A través del portal web Carreraspopulares, podemos seleccionar en función de nuestro lugar de residencia, diferentes carreras populares y ver sus distancias y fechas de celebración.
Para principiantes y personas sedentarias: el "método ca-co"
Pero puede ocurrir que seáis principiantes o personas sedentarias o con un bajo nivel de forma física y queráis comenzar a preparar vuestra primera carrera como primer objetivo del año para mejorar vuestra salud y condición física. Para ello, el "método ca-co" puede ser la mejor de las opciones, ya que os evitará sobreentrenamientos en las primeras semanas y podréis irlo adaptando a vuestro avance y mejora de forma progresiva.

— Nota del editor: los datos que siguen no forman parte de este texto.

(** * The transaction execution core of ethereumjs-vm

    A shallow embedding of [lib/runTx.js], [lib/runCall.js] and the state
    manager, together with the properties of the transaction executor, the
    call executor and the state manager that the specification states.

    Conventions of the embedding.
    - A [bn.js] number is a [Z]; its arithmetic is exact.  A [Buffer] that
      holds a quantity (nonce, balance, gas) is identified with the number it
      encodes; [bnToBuffer] is the passage [new Buffer(bn.toArray())], which
      writes the bytes of the magnitude.
    - An address or a hash is the number its bytes encode ([N]).
    - Accounts are values: what the cache hands out is a copy, and a local
      assignment such as [account.balance = ...] reaches the store only
      through a later [put].
    - The callback chains ([async.series]) are straight-line code in a state
      and error monad over the record [VM], which holds what the JavaScript
      reaches through [self]: the cache, the outer trie and the registry of
      storage tries ([self.cache] and [self.stateManager.cache] are one
      object, as are [self.trie] and [self.stateManager.trie]).
    - The record also carries [log], a ghost trace of the transactional
      operations (checkpoint, commit, revert, flush, clear), so that "this
      operation was never called" can be stated.
    - The interpreter, the hash, the address derivation, the fee constant,
      the bloom filter and the listeners of the two events are parameters
      ([Interp], [Hooks]).  So is the method [self.runCall] that
      [lib/runTx.js] calls: the VM object is assembled outside these files.
    - Left out, as no property below reads them: the storage side of the
      state manager ([putContractStorage], the history tree,
      [getBlockHashByNumber]) and the second, half-refactored copy of
      [runTx]. *)

From Stdlib Require Import ZArith Lia.
From stdpp Require Import base option list gmap.

Local Open Scope Z_scope.

(** ** Data model *)

Definition Address := N.
Definition Hash := N.
Definition Bytes := list Byte.byte.

(** [ethUtil.SHA3_NULL]: the hash of the empty byte string. *)
Definition SHA3_NULL : Hash :=
  0xc5d2460186f7233c927e7db2dcc703c0e500b653ca82273b7bfad8045d85a470%N.

(** [ethUtil.SHA3_RLP]: the root of the empty trie. *)
Definition SHA3_RLP : Hash :=
  0x56e81f171bcc55a6ff8345e692c0f86e5b48e01b996cadc001622fb5e363b421%N.

Record Account := mkAccount {
  nonce : Z;
  balance : Z;
  stateRoot : Hash;
  codeHash : Hash
}.

#[export] Instance Account_eq_dec : EqDecision Account.
Proof. solve_decision. Defined.

(** [new Account()]: what empty bytes deserialise to. *)
Definition newAccount : Account := mkAccount 0 0 SHA3_RLP SHA3_NULL.

Definition setBalance (a : Account) (b : Z) : Account :=
  mkAccount (nonce a) b (stateRoot a) (codeHash a).

Definition setNonce (a : Account) (n : Z) : Account :=
  mkAccount n (balance a) (stateRoot a) (codeHash a).

Definition setCodeHash (a : Account) (h : Hash) : Account :=
  mkAccount (nonce a) (balance a) (stateRoot a) h.

(** [new Buffer(bn.toArray())]: [toArray] emits the bytes of the magnitude. *)
Definition bnToBuffer (z : Z) : Z := Z.abs z.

¿En qué consiste este método? Este método o forma de entrenamiento es ideal si nunca antes has corrido o tienes un estado de forma muy bajo, y consiste, de forma básica en alternar periodos caminando (ca) y seguidos de periodos corriendo (co). Podríamos decir que es una especie de rutina HIIT para gente muy principiante o con muy poca capacidad cardiovascular.
Por lo general, este sistema de entrenamiento suele durar entre ocho y diez semanas, durante las cuales la frecuencia de entrenamiento ideal (ya que estamos hablando de personas sin condición física o con muy poca condición) sería de tres entrenamientos por semana:
En la primera semana podríamos empezar realizando cuatro series de tres minutos caminando y un minuto trotando.

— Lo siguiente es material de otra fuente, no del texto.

Definition set_m_frame (p : ptr) (s : State) : State :=
  let (w, h, ms, mode, sws, _, rgb, ctx, fmt, data0, pb, lv, nx, tr) := s in
  mkState w h ms mode sws p rgb ctx fmt data0 pb lv nx tr.

Definition set_m_rgbFrame (p : ptr) (s : State) : State :=
  let (w, h, ms, mode, sws, frame, _, ctx, fmt, data0, pb, lv, nx, tr) := s in
  mkState w h ms mode sws frame p ctx fmt data0 pb lv nx tr.

Definition set_m_codecCtx (p : ptr) (s : State) : State :=
  let (w, h, ms, mode, sws, frame, rgb, _, fmt, data0, pb, lv, nx, tr) := s in
  mkState w h ms mode sws frame rgb p fmt data0 pb lv nx tr.

Definition set_m_avFormat (p : ptr) (s : State) : State :=
  let (w, h, ms, mode, sws, frame, rgb, ctx, _, data0, pb, lv, nx, tr) := s in
  mkState w h ms mode sws frame rgb ctx p data0 pb lv nx tr.

Definition set_rgb_data0 (p : ptr) (s : State) : State :=
  let (w, h, ms, mode, sws, frame, rgb, ctx, fmt, _, pb, lv, nx, tr) := s in
  mkState w h ms mode sws frame rgb ctx fmt p pb lv nx tr.

Definition set_fmt_pb (p : ptr) (s : State) : State :=
  let (w, h, ms, mode, sws, frame, rgb, ctx, fmt, data0, _, lv, nx, tr) := s in
  mkState w h ms mode sws frame rgb ctx fmt data0 p lv nx tr.

Definition set_heap (l : gset block) (n : block) (s : State) : State :=
  let (w, h, ms, mode, sws, frame, rgb, ctx, fmt, data0, pb, _, _, tr) := s in
  mkState w h ms mode sws frame rgb ctx fmt data0 pb l n tr.

Definition set_trace (t : list Event) (s : State) : State :=
  let (w, h, ms, mode, sws, frame, rgb, ctx, fmt, data0, pb, lv, nx, _) := s in
  mkState w h ms mode sws frame rgb ctx fmt data0 pb lv nx t.

(** Modelled from the spec: the initial values of the members, which the
    missing header videothread.h gives (the constructor in the file sets
    none).  The spec's data model has the decoder context and the scaler
    absent before initialisation; every pointer starts as [nullptr]. *)
Definition new_thread (w h interval : Z) (mode : VideMode) : State :=
  mkState w h interval mode nullptr nullptr nullptr nullptr nullptr
    nullptr nullptr ∅ 1%positive [].

(** The frames among some events, oldest first. *)
Definition frames (t : list Event) : list Qt.QImage :=
  omap (fun e => match e with ImageReady img => Some img | _ => None end) t.

(** *** Faults, and the monad of the methods *)

(** The ways in which the worker can go wrong. *)
Inductive Fault :=
| NullDeref                             (* memory is accessed through a null pointer *)
| DoubleFree.                           (* a block that is not allocated is freed *)

Inductive Res (A : Type) :=
| Ok (a : A) (s : State)
| Crash (f : Fault) (s : State).
Arguments Ok {A} a s.
Arguments Crash {A} f s.

Definition M (A : Type) : Type := State -> Res A.

Definition ret {A} (a : A) : M A := fun s => Ok a s.

Definition bind {A B} (m : M A) (k : A -> M B) : M B :=
  fun s => match m s with
           | Ok a s' => k a s'
           | Crash f s' => Crash f s'
           end.

Notation "'let*' x ':=' m 'in' k" := (bind m (fun x => k))
  (at level 10, x name, m at level 100, k at level 200).
Notation "'exec' m ';' k" := (bind m (fun _ => k))
  (at level 10, m at level 100, k at level 200).

Definition get {A} (f : State -> A) : M A := fun s => Ok (f s) s.
Definition modify (f : State -> State) : M unit := fun s => Ok tt (f s).
Definition crash {A} (f : Fault) : M A := fun s => Crash f s.

Definition event (e : Event) : M unit :=
  modify (fun s => set_trace (trace s ++ [e]) s).

Definition qDebug (m : LogMsg) : M unit := event (Log m).

(** Allocation of a fresh block. *)
Definition alloc : M ptr :=
  fun s => Ok (Some (next s))
              (set_heap ({[ next s ]} ∪ live s) (Pos.succ (next s)) s).

(** An allocation that the script lets succeed or fail (NULL). *)
Definition alloc_if (ok : bool) : M ptr :=
  if ok then alloc else ret nullptr.

(** Freeing a block: nothing for NULL (every free function used here
    accepts it), a fault for a block that is not allocated. *)
Definition free (p : ptr) : M unit :=
  fun s =>
    match p with
    | None => Ok tt s
    | Some b =>
        if decide (b ∈ live s) then Ok tt (set_heap (live s ∖ {[ b ]}) (next s) s)
        else Crash DoubleFree s
    end.

(** Access to the memory [p] points to. *)
Definition deref (p : ptr) : M unit :=
  if is_null p then crash NullDeref else ret tt.

(** The FFmpeg functions that take the address of a pointer (av_frame_free,
    av_freep, avcodec_free_context, avformat_close_input): the block is
    freed and the pointer is set to NULL. *)
Definition free_and_null (rd : State -> ptr) (wr : ptr -> State -> State) : M unit :=
  let* p := get rd in
  exec free p;
  modify (wr nullptr).

(** Conversion of a 64-bit or unsigned value to [int]. *)
Definition to_int (z : Z) : Z := (z + 2 ^ 31) mod 2 ^ 32 - 2 ^ 31.

(** ** The scripts: what the collaborators answer *)

Module Adb.

(** One round of the wait loop of [read_packet]: the answers of the
    connection (and of the thread's interruption flag) in that round. *)
Record Poll := mkPoll {
  isConnected : bool;
  connectToDevice : bool;
  send : bool;
  waitForReadyRead : bool;
  isInterruptionRequested : bool;
  error : Qt.SocketError;
  bytesAvailable : Z
}.

(** One call of [read_packet]: the bytes buffered at the call, the rounds of
    the wait loop, and whether the final read succeeds. *)
Record Conn := mkConn {
  bytesAvailable0 : Z;
  polls : list Poll;
  read : bool
}.

End Adb.

(** The answers of FFmpeg during [h264Init]. *)
Record Probe := mkProbe {
  av_image_alloc_ok : bool;
  avformat_open_input : Z;
  avformat_find_stream_info : Z
}.

(** One entry of [m_avFormat->streams] and the answers of FFmpeg when the
    selection tries it. *)
Record Stream := mkStream {
  codec_type : AV.AVMediaType;          (* codecpar->codec_type *)
  avcodec_find_decoder : bool;          (* a decoder exists *)
  avcodec_alloc_context3 : bool;        (* the context was allocated *)
  avcodec_parameters_to_context : Z;
  ctx_codec_type : AV.AVMediaType;      (* m_codecCtx->codec_type *)
  avcodec_open2 : Z;
  sws_getContext : bool                 (* a scaler was created *)
}.

(** One iteration of the decode loop. *)
Record Iter := mkIter {
  interruption : bool;                  (* isInterruptionRequested() *)
  av_read_frame : Z;
  stream_index : Z;                     (* pkt.stream_index *)
  avcodec_send_packet : Z;
  avcodec_receive_frame : list Z        (* one answer per call *)
}.

(** One iteration of the snapshot loop. *)
Record Shot := mkShot {
  shot_interruption : bool;             (* isInterruptionRequested() *)
  isScreenAwake : bool;
  fetchScreenJpeg : Qt.QImage;
  fetchScreenRaw : Qt.QImage;
  fetchScreenPng : Qt.QImage
}.

Record World := mkWorld {
  probe : Probe;
  streams : list Stream;
  iters : list Iter;
  shots : list Shot
}.

(** ** VideoThread::h264Connect *)

Definition h264Connect (p : Adb.Poll) : M bool :=
  if negb (Adb.connectToDevice p) then ret false
  else
    let* w := get m_imageWidth in
    let* h := get m_imageHeight in
    exec event (AdbSend w h);
    if negb (Adb.send p) then
      exec qDebug LogExecFailed;
      ret false
    else
      exec qDebug LogConnected;
      ret true.

(** ** The byte source: the lambda [read_packet] of h264Init *)

(** How the wait loop [while (len == 0)] ends. *)
Inductive Waited :=
| Got (len : Z)                         (* the loop is left with len bytes available *)
| Return (r : Z)                        (* a return statement inside the loop *)
| Blocked.                              (* still waiting when the script ends *)

Fixpoint wait_loop (ps : list Adb.Poll) : M Waited :=
  match ps with
  | [] => ret Blocked
  | p :: rest =>
      let* up := (if Adb.isConnected p then ret true else h264Connect p) in
      if negb up then ret (Return (-1))
      else
        let res := Adb.waitForReadyRead p in
        if Adb.isInterruptionRequested p then ret (Return (-1))
        else if negb res then
          let err := Adb.error p in
          if Qt.is_remote_closed err then
            exec qDebug (LogHostDisconnected err);
            ret (Return (-1))
          else if negb (Qt.is_timeout err) then
            exec qDebug (LogSocketReadFailed err);
            ret (Return (-1))
          else wait_loop rest
        else
          let len := Adb.bytesAvailable p in
          if len =? 0 then wait_loop rest else ret (Got len)
  end.

(** The result is [Some r] when the callback returns [r], and [None] when
    it is still in its wait loop at the end of the script. *)
Definition read_packet (c : Adb.Conn) (buf_size : Z) : M (option Z) :=
  let len := Adb.bytesAvailable0 c in
  let* w := (if len =? 0 then wait_loop (Adb.polls c) else ret (Got len)) in
  match w with
  | Blocked => ret None
  | Return r => ret (Some r)
  | Got len =>
      let len := if len >? buf_size then buf_size else len in
      exec event (AdbRead len);
      if negb (Adb.read c) then ret (Some (-1))
      else ret (Some (to_int len))
  end.

(** How libavformat's I/O layer reads the value a read callback returns
    (aviobuf.c, fill_buffer): AVERROR_EOF is the end of the input, any other
    negative value is an error that is kept and reported, the rest is a
    count of bytes. *)
Inductive Filled :=
| Bytes (n : Z)
| EndOfInput
| Fatal (code : Z).

Definition classify_fill (r : Z) : Filled :=
  if r =? AV.AVERROR_EOF then EndOfInput
  else if r <? 0 then Fatal r
  else Bytes r.

(** ** VideoThread::h264Init *)

(** The allocations that the code asserts to succeed (Q_ASSERT) succeed;
    av_image_alloc, whose result the code ignores, and the two calls that
    open and analyse the input answer as the script says.  A scripted call
    of the demuxer (here, and av_read_frame in the decode loop) stands for
    the whole call: the reads that FFmpeg makes through the byte source
    while it runs are [read_packet] above, and their events (commands
    sent, reads, connection diagnostics) are not added to the trace of
    [h264Loop]. *)
Definition h264Init (p : Probe) : M bool :=
  let* buf := alloc in                                  (* av_malloc(bufSize) *)
  let* fmt := alloc in                                  (* avformat_alloc_context *)
  exec modify (set_m_avFormat fmt);
  let* pb := alloc in                                   (* avio_alloc_context(buf, ...) *)
  exec modify (set_fmt_pb pb);
  let* f := alloc in                                    (* av_frame_alloc *)
  exec modify (set_m_frame f);
  let* rgb := alloc in                                  (* av_frame_alloc *)
  exec modify (set_m_rgbFrame rgb);
  let* data := alloc_if (av_image_alloc_ok p) in        (* av_image_alloc *)
  exec modify (set_rgb_data0 data);
  let ret1 := avformat_open_input p in
  if ret1 <? 0 then
    (* on failure avformat_open_input frees the context it was given and
       sets the caller's pointer to NULL; the custom I/O context stays *)
    exec free_and_null m_avFormat set_m_avFormat;
    exec qDebug (LogOpenInputFailed ret1);
    ret false
  else
    let ret2 := avformat_find_stream_info p in
    if ret2 <? 0 then
      exec qDebug (LogStreamInfoFailed ret2);
      ret false
    else ret true.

En la segunda semana, podemos pasar a realizar los dos primeros días cuatro series de tres minutos caminando y uno andando y el último día cuatro series de tres minutos andando y dos minutos trotando.
En la tercera semana, aumentaríamos el número de series por ejemplo a cinco, andando durante tres minutos y trotando durante dos.
Para la cuarta semana, durante los dos primeros días seguiríamos con las cinco series de tres minutos andando y dos trotando para, el último día realizar dos series trotando ocho minutos y andando entre dos y tres minutos.
Como podéis ver, la progresión durante este método de entrenamiento va aumentando de forma paulatina para evitar sobreentrenamientos y que podamos sobrepasar nuestros niveles físicos, no llegar a los objetivos y abandonar debido a la frustración. Además, la estructuración tanto del número de series como de los tiempos andando y trotando es totalmente individualizada, de forma que cada persona puede adaptarlo a sus características y condición física inicial.